Benjamin Bernheim, ténor
Carrie-Ann Matheson, piano
Giacomo Puccini, Madama Butterfly, « Adieu, séjour fleuri »
Il est des artistes dont la lumière éclaire les plus grandes scènes du monde — la Scala, le Met, l’Opéra national de Paris — et qui, un soir, choisissent de se faire plus proches, comme pour murmurer à l’oreille plutôt que pour embraser les cieux. Benjamin Bernheim, ténor dont la voix a conquis les publics les plus exigeants, pose ce soir ses valises dans l’intimité d’un récital. Pas d’orchestre tonitruant, pas de machinerie lyrique, mais un piano, peut-être une ou deux invités, et ce répertoire qui semble écrit pour l’émotion pure.
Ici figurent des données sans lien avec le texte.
(* ===== verification/SchedulingProps.v ===== *)
(** * Session scheduling: effects and invariant

    One relation for all the calls that return: what they have checked, and the store they
    leave.  The invariant and the theorems are proved over it.

    The calendar ([calendar_inv]): sessions are well formed, indexed under both participants,
    and no participant has two that overlap.  The proposals ([proposals_inv]): an open proposal
    is the one the session points to and was made against the session as it is.  Each call that
    returns keeps both. *)
From S2P Require Import Prelude Machine Host Intervals Scheduling.

(** ** Slots *)

(** The end of a session, in the range the code accepts. *)
Definition end_utc (x : Session) : Z := start_utc x + duration_minutes x * 60.

Lemma session_end_Ok start duration fin :
  session_end start duration = Ok fin ↔
    fin = start + duration * 60 ∧ 0 ≤ duration * 60 ≤ u64_max ∧ 0 ≤ fin ≤ u64_max.
Proof.
  unfold session_end, checked_mul_u64, checked_add_u64.
  destruct (checked _ _ (duration * 60)) as [n|] eqn:Hn; checked_prop; [|split; [done|lia]].
  destruct (checked _ _ (start + duration * 60)) as [z|] eqn:Hz; checked_prop.
  - split; [intros [= <-]; lia|intros (-> & _)]. done.
  - split; [done|lia].
Qed.

Lemma overlaps_false a b c d : overlaps a b c d = false ↔ apart a b c d.
Proof.
  unfold overlaps, apart. rewrite andb_false_iff, !Z.ltb_ge. lia.
Qed.

Lemma outside_false lo hi x : outside lo hi x = false ↔ lo ≤ x ≤ hi.
Proof. unfold outside. rewrite negb_false_iff, andb_true_iff, !Z.leb_le. done. Qed.

(** ** Parties *)

Definition party (p : Address) (x : Session) : Prop := mentor x = p ∨ mentee x = p.

Lemma is_party_iff p x : is_party p x = true ↔ party p x.
Proof.
  unfold is_party, party. rewrite negb_true_iff, andb_false_iff, !negb_false_iff, !bool_decide_eq_true.
  naive_solver.
Qed.

(** ** The effects *)

(** A slot that validation accepts at time [t]. *)
Definition slot_ok (start offset duration : Z) : Prop :=
  0 ≤ start ∧ MIN_DURATION_MINUTES ≤ duration ≤ MAX_DURATION_MINUTES ∧
  MIN_OFFSET_MINUTES ≤ offset ≤ MAX_OFFSET_MINUTES ∧ start + duration * 60 ≤ u64_max.

(** No session of [p], [exclude] apart, meets the slot. *)
Definition free (st : Store) (p : Address) (exclude : option Z) (start fin : Z) : Prop :=
  ∀ i x, i ∈ load_participant_sessions p st → exclude ≠ Some i → sessions st !! i = Some x →
    end_utc x ≤ u64_max → 0 ≤ start_utc x → 0 ≤ duration_minutes x →
    apart start fin (start_utc x) (end_utc x).

Definition enrolled (x : Session) (k : BookingIdemKey) (st : Store) : Store :=
  put_booking_key k (session_id x)
    (put_session_ids (mentee x) (load_participant_sessions (mentee x) st ++ [session_id x])
      (put_session_ids (mentor x) (load_participant_sessions (mentor x) st ++ [session_id x])
        (put_session x st))).

(** The store without an expired proposal of a session. *)
Definition roomy (s : BytesN32) (st : Store) : Store :=
  match open_reschedules st !! s with
  | Some i => drop_reschedule i (close_for s st)
  | None => st
  end.

(** The confirmations after a participant has confirmed at [t]. *)
Definition confirmed (caller : Address) (t : Z) (x : Session) : Session :=
  let a := if bool_decide (caller = mentor x) then t else mentor_confirmed_at x in
  let b := if bool_decide (caller = mentor x) then mentee_confirmed_at x else t in
  with_confirmations (if negb (a =? 0) && negb (b =? 0) then Confirmed else status x) a b x.

(** The calls that set roles and policies. *)
Definition configures (c : Call) : bool :=
  match c with CInitialize _ _ | CSetRegistrar _ _ | CSetLeadTime _ _ | CSetPolicy _ _ _ => true | _ => false end.

Inductive effect (e : Env) (st : Store) : Call → Store → Prop :=
| E_same c : effect e st c st
| E_policy c a r l n w :
    configures c = true → effect e st c (put_policy a r l n w st)
| E_register c i a b :
    a ≠ b → agreements st !! i = None →
    effect e st (CRegister c i a b) (put_agreement (mkAnchor i a b true (timestamp e)) st)
| E_switch c i b x :
    agreements st !! i = Some x → effect e st (CSwitch c i b) (put_agreement (switched b x) st)
| E_book c g i k s o d m l a anchor :
    agreements st !! g = Some anchor → active anchor = true → authorized e c = true →
    c = ag_mentor anchor ∨ c = ag_mentee anchor → booking_keys st !! (g, c, k) = None →
    sessions st !! i = None → slot_ok s o d → timestamp e < s →
    (∀ p, p = ag_mentor anchor ∨ p = ag_mentee anchor →
      (length (load_participant_sessions p st) < MAX_SESSIONS_PER_PARTICIPANT)%nat ∧
      free st p None s (s + d * 60)) →
    effect e st (CBook c g i k s o d m l a)
      (enrolled (mkSession i g (ag_mentor anchor) (ag_mentee anchor) s o d m l a Booked 0 0 (timestamp e) 0 [])
        (g, c, k) st)
| E_confirm c i x :
    sessions st !! i = Some x → party c x → authorized e c = true → status x = Booked →
    (if bool_decide (c = mentor x) then mentor_confirmed_at x else mentee_confirmed_at x) = 0 →
    effect e st (CConfirm c i) (put_session (confirmed c (timestamp e) x) st)
| E_propose c sid i r h s o d x expires :
    sessions st !! sid = Some x → party c x → authorized e c = true → reschedules st !! i = None →
    (length (reschedule_history x) < MAX_RESCHEDULES_PER_SESSION)%nat →
    slot_ok s o d → timestamp e < s → expires ≤ start_utc x →
    (∀ j, open_reschedules st !! sid = Some j →
      ∃ p, reschedules st !! j = Some p ∧ (pr_status p = Proposed → expires_at p < timestamp e)) →
    (∀ p, party p x → free st p (Some (session_id x)) s (s + d * 60)) →
    effect e st (CPropose c sid i r h s o d)
      (open_for sid i (put_reschedule (mkProposal i sid c r h s o d (payment_impact (duration_minutes x) d)
        (timestamp e) expires (revision x) Proposed None 0 0) (roomy sid st)))
| E_approve c i p x :
    reschedules st !! i = Some p → sessions st !! pr_session_id p = Some x → party c x →
    c ≠ proposed_by p → authorized e c = true → pr_status p = Proposed → timestamp e ≤ expires_at p →
    revision x = session_revision p → (length (reschedule_history x) < MAX_RESCHEDULES_PER_SESSION)%nat →
    (∀ q, party q x →
      free st q (Some (session_id x)) (new_start_utc p) (new_start_utc p + new_duration_minutes p * 60)) →
    effect e st (CApprove c i)
      (close_for (session_id x) (put_reschedule (answered Applied c (timestamp e) (timestamp e) p)
        (put_session (moved p (timestamp e) x) st)))
| E_decline c i p x :
    reschedules st !! i = Some p → sessions st !! pr_session_id p = Some x → party c x →
    c ≠ proposed_by p → authorized e c = true → pr_status p = Proposed →
    effect e st (CDecline c i)
      (close_for (session_id x) (put_reschedule (answered Declined c (timestamp e) (applied_at p) p) st)).

(** ** Parts of the calls *)

Lemma no_conflict_free st p start fin exclude :
  conflicts_with st p start fin exclude = false → free st p exclude start fin.
Proof.
  intros Hno i x Hi Hex Hx Hmax H0 Hd. unfold conflicts_with in Hno. apply not_true_iff_false in Hno.
  apply overlaps_false, not_true_is_false. intros Ho. apply Hno, existsb_exists. exists i.
  split; [by apply list_elem_of_In|]. rewrite bool_decide_eq_false_2 by done. simpl. rewrite Hx.
  destruct (session_end (start_utc x) (duration_minutes x)) as [f|] eqn:Hend.
  - apply session_end_Ok in Hend as (-> & _). done.
  - exfalso. unfold end_utc in Hmax. assert (session_end (start_utc x) (duration_minutes x) =
      Ok (start_utc x + duration_minutes x * 60)) as Hok; [|congruence].
    apply session_end_Ok. split_and!; lia.
Qed.

Lemma roomy_sessions s st : sessions (roomy s st) = sessions st ∧ session_lists (roomy s st) = session_lists st.
Proof. unfold roomy. by destruct (open_reschedules st !! s). Qed.

Lemma free_same st st' p exclude a b :
  sessions st' = sessions st ∧ session_lists st' = session_lists st → free st' p exclude a b → free st p exclude a b.
Proof. unfold free, load_participant_sessions. intros [-> ->]. done. Qed.

Section Parts.
Context {L : Type}.
Abbreviation W := (World L Store Event).
Abbreviation M := (Contract L Store Event ContractError).
Implicit Types (w : W).

Lemma check_free_done ids start fin e w w' u :
  (check_free start fin ids : M unit) e w = Done w' u →
  w' = w ∧ ∀ i x, i ∈ ids → sessions (store w) !! i = Some x → apart start fin (start_utc x) (end_utc x).
Proof.
  intros Hrun. unfold check_free in Hrun. revert Hrun. generalize tt as acc.
  induction ids as [|i ids IH]; intros acc Hrun; cbn [for_in] in Hrun.
  - run_inv. split; [done|]. intros i x Hi. by apply elem_of_nil in Hi.
  - unfold load_session in Hrun. run_inv. apply IH in Hrun as [-> Hall]. split; [done|].
    intros j y [->|Hj]%elem_of_cons Hy; [|by apply (Hall j)].
    match goal with H : session_end _ _ = Ok _ |- _ => apply session_end_Ok in H as (-> & _) end.
    simplify_eq. by apply overlaps_false.
Qed.

Lemma slot_validated start offset duration e w w' u :
  (validate_slot start offset duration : M unit) e w = Done w' u →
  w' = w ∧ timestamp e < start ∧ MIN_DURATION_MINUTES ≤ duration ≤ MAX_DURATION_MINUTES ∧
  MIN_OFFSET_MINUTES ≤ offset ≤ MAX_OFFSET_MINUTES.
Proof.
  intros Hrun. unfold validate_slot, min_lead_time_seconds in Hrun. run_inv. rewrite outside_false in *.
  bool_prop. done.
Qed.

Lemma counterparty_done c p e w w' x :
  (counterparty c p : M Session) e w = Done w' x →
  w' = w ∧ sessions (store w) !! pr_session_id p = Some x ∧ party c x ∧ c ≠ proposed_by p ∧
  authorized e c = true.
Proof.
  intros Hrun. unfold counterparty, load_session in Hrun. run_inv.
  rewrite negb_false_iff, is_party_iff in *. bool_prop. done.
Qed.

Lemma make_room_done s t e w w' u :
  (make_room s t : M unit) e w = Done w' u →
  ledger w' = ledger w ∧ store w' = roomy s (store w) ∧ log w' = log w ∧
  ∀ j, open_reschedules (store w) !! s = Some j →
    ∃ p, reschedules (store w) !! j = Some p ∧ (pr_status p = Proposed → expires_at p < t).
Proof.
  intros Hrun. unfold make_room, load_reschedule, roomy in *. run_inv.
  destruct (open_reschedules (store w) !! s) as [i|] eqn:Hi; run_inv; [|done]. simpl.
  split_and!; try done. intros j [= <-]. eexists. split; [done|]. intros Hp.
  match goal with H : (_ && _) = false |- _ => rewrite Hp, bool_decide_eq_true_2 in H by done; simpl in H end.
  bool_prop. done.
Qed.

Lemma clashes_free x start fin st p :
  clashes x start fin st = false → party p x → free st p (Some (session_id x)) start fin.
Proof. intros [H1 H2]%orb_false_iff [<-|<-]; by apply no_conflict_free. Qed.

(** ** The calls *)

Lemma book_session_done c g i k s o d m l a e w w' r :
  0 ≤ s → (book_session c g i k s o d m l a : M BytesN32) e w = Done w' r →
  ledger w' = ledger w ∧ effect e (store w) (CBook c g i k s o d m l a) (store w').
Proof.
  intros Hs Hrun. unfold book_session, load_agreement in Hrun. run_inv. rename Hrun into Hm.
  match goal with H : negb (active ?x) = false |- _ => rename x into anchor, H into Hact end.
  apply negb_false_iff in Hact.
  assert (c = ag_mentor anchor ∨ c = ag_mentee anchor) as Hc.
  { match goal with H : (_ && _) = false |- _ => apply andb_false_iff in H as [H|H] end;
      bool_prop; [by left|by right]. }
  match goal with H : (if _ then _ else _) _ _ = _ |- _ => idtac | _ => idtac end.
  destruct (booking_keys (store w) !! (g, c, k)) as [j|] eqn:Hk.
  - unfold load_session in Hm. run_inv. split; [done|apply E_same].
  - run_inv. match goal with H : validate_slot _ _ _ _ _ = _ |- _ =>
      apply slot_validated in H as (-> & Ht & Hd & Ho) end.
    match goal with H : session_end _ _ = Ok _ |- _ => apply session_end_Ok in H as (-> & _ & Hfin) end.
    repeat match goal with H : check_free _ _ _ _ _ = _ |- _ =>
      apply check_free_done in H as [-> H] end.
    bool_prop. repeat match goal with H : (_ <=? _)%nat = false |- _ => apply Nat.leb_gt in H end.
    split; [done|]. apply (E_book e (store w) c g i k s o d m l a anchor); try done.
    + by apply eq_None_not_Some.
    + unfold slot_ok. lia.
    + intros p [-> | ->]; (split; [done|]); intros j x Hj _ Hx _ _ _; eauto.
Qed.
Au programme, un voyage entre Puccini et Tchaïkovski, de Bizet à Ginastera, où se mêlent mélodies françaises et airs envoûtants. Des perles rares, des tubes intemporels — La Fleur que tu m’avais jetée, Je crois entendre encore — portés par une voix qui sait tout dire, même dans un souffle.
À la Philharmonie de Paris, Bernheim chante pour nous, pour l’instant, pour cette alchimie rare où une voix, un piano, suffisent à faire battre les cœurs plus fort.